Lemma check_entries_None es : ∀ seen i, check_entries seen i es = None ↔
  Forall (λ e, blank (me_ID e) = false ∧ entry_body_error e = None) es ∧ NoDup (map me_ID es) ∧ ∀ e, e ∈ es → me_ID e ∉ seen.
Proof.
  induction es as [|e es IH]; intros seen i; cbn [check_entries map].
  { split; [|done]. intros _. split_and!; [constructor|constructor|by intros e ?%elem_of_nil]. }
  destruct (guard_err (blank (me_ID e)) NoID <||> _ <||> _) as [what|] eqn:He.
  - split; [done|]. intros ([[Hb Hbody] _]%Forall_cons & _ & Hs). rewrite Hb, Hbody in He.
    rewrite bool_decide_eq_false_2 in He by (apply Hs; by left). done.
  - rewrite !orelse_None, !guard_err_None, bool_decide_eq_false in He. destruct He as [[Hb Hs] Hbody].
    rewrite IH, Forall_cons, NoDup_cons. split.
    + intros (Hes & Hn & Hout). split_and!; try done.
      * intros (e' & Heq & Hin)%list_elem_of_fmap. apply (Hout e' Hin). set_solver.
      * intros e' [->|Hin]%elem_of_cons; [done|]. specialize (Hout e' Hin). set_solver.
    + intros ([_ Hes] & [Hni Hn] & Hout). split_and!; try done. intros e' Hin. rewrite not_elem_of_union, not_elem_of_singleton. split.
      * intros Heq. apply Hni. rewrite <- Heq. by apply list_elem_of_fmap_2.
      * apply Hout. by right.
Qed.

(** A target the generator can write: it validates, its protocol and transport are
    not blank, and its durations are [int64]s. *)
Definition usable (t : Target) : Prop :=
  Validate t = None ∧ blank (ToLower (tgt_Protocol t)) = false ∧ blank (ToLower (tgt_Transport t)) = false ∧
  Interval (tgt_Check t) <= two63 - 1 ∧ Timeout (tgt_Check t) <= two63 - 1.

Lemma usable_check t : usable t →
  blank (tgt_ID t) = false ∧ 0 < Interval (tgt_Check t) ∧ 0 < Timeout (tgt_Check t) ∧ 0 <= Retries (tgt_Check t) ∧
  validate_auth (tgt_Auth t) = None.
Proof.
  intros [Hv _]. unfold Validate, validate_check in Hv. rewrite !orelse_None, !guard_err_None in Hv.
  destruct Hv as ((((((Hid & _) & _) & _) & ((((Ht & Hi) & Hr) & _) & _)) & _) & Ha).
  apply Z.leb_gt in Ht, Hi. apply Z.ltb_ge in Hr. done.
Qed.

Section Valid.
Context (cfg : MetaConfigConfig) (Hph : mp_Endpoint (mc_Placeholders cfg) ≠ "" → blank (mp_Endpoint (mc_Placeholders cfg)) = false).
Abbreviation g := (NewGenerator cfg).

Lemma endpoint_placeholder : blank (mp_Endpoint (mc_Placeholders g)) = false.
Proof. cbn. unfold or_str. destruct (mp_Endpoint _ =s "") eqn:He; [done|]. apply Hph. by apply streq_false. Qed.

Lemma or_str_not_empty v d : d ≠ "" → (or_str v d =s "") = false.
Proof. intros Hd. unfold or_str. destruct (v =s "") eqn:Hv; [by apply streq_false|done]. Qed.

(** The authentication of each type that validates, and what is checked of it. *)
Lemma entry_auth_ok a : validate_auth a = None → auth_error_of (authFromTarget g a) = None.
Proof.
  destruct a as [ty h k sr ci tu ru cb sc au]. unfold validate_auth. cbn [auth_Type auth_Header auth_KeyName auth_SecretRef auth_ClientID auth_TokenURL].
  destruct (ty =s "") eqn:H0; [by apply streq_true in H0 as ->|].
  destruct (ty =s AuthNone) eqn:H1; [by apply streq_true in H1 as ->|]. cbn [orb].
  destruct (ty =s AuthBearer) eqn:H2.
  { apply streq_true in H2 as ->. rewrite guard_err_None. intros Hs.
    change (guard_err (or_str h "Authorization" =s "") NoHeader <||>
      guard_err (((if sr =s "" then mp_Token (mc_Placeholders g) else "") =s "") && (sr =s "")) NoBearerToken = None).
    by rewrite Hs, (or_str_not_empty h "Authorization"), andb_false_r. }
  destruct (ty =s AuthAPIKey) eqn:H3.
  { apply streq_true in H3 as ->. rewrite guard_err_None, orb_false_iff. intros [Hk Hs].
    change (guard_err (or_str k "x-api-key" =s "") NoKeyName <||>
      guard_err (((if sr =s "" then mp_Token (mc_Placeholders g) else "") =s "") && (sr =s "")) NoKeyToken = None).
    by rewrite Hs, (or_str_not_empty k "x-api-key"), andb_false_r. }
  destruct (ty =s AuthOAuth) eqn:H4; [|done].
  apply streq_true in H4 as ->. intros _.
  change (guard_err (or_str ci "ocd-smoke-alarm" =s "") NoClientID <||>
    guard_err (or_str tu "https://auth.example.com/oauth/token" =s "") NoTokenURL = None).
  by rewrite (or_str_not_empty ci "ocd-smoke-alarm"), (or_str_not_empty tu "https://auth.example.com/oauth/token").
Qed.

********

REQUIREMENT —
Gather from the entries above all lines that include the string "done".

ANSWER SPACE —
  { split; [|done]. intros _. split_and!; [constructor|constructor|by intros e ?%elem_of_nil]. }
  - split; [done|]. intros ([[Hb Hbody] _]%Forall_cons & _ & Hs). rewrite Hb, Hbody in He.
    rewrite bool_decide_eq_false_2 in He by (apply Hs; by left). done.
    + intros (Hes & Hn & Hout). split_and!; try done.
      * intros e' [->|Hin]%elem_of_cons; [done|]. specialize (Hout e' Hin). set_solver.
    + intros ([_ Hes] & [Hni Hn] & Hout). split_and!; try done. intros e' Hin. rewrite not_elem_of_union, not_elem_of_singleton. split.
  apply Z.leb_gt in Ht, Hi. apply Z.ltb_ge in Hr. done.
Proof. cbn. unfold or_str. destruct (mp_Endpoint _ =s "") eqn:He; [done|]. apply Hph. by apply streq_false. Qed.
Proof. intros Hd. unfold or_str. destruct (v =s "") eqn:Hv; [by apply streq_false|done]. Qed.
  destruct (ty =s AuthOAuth) eqn:H4; [|done].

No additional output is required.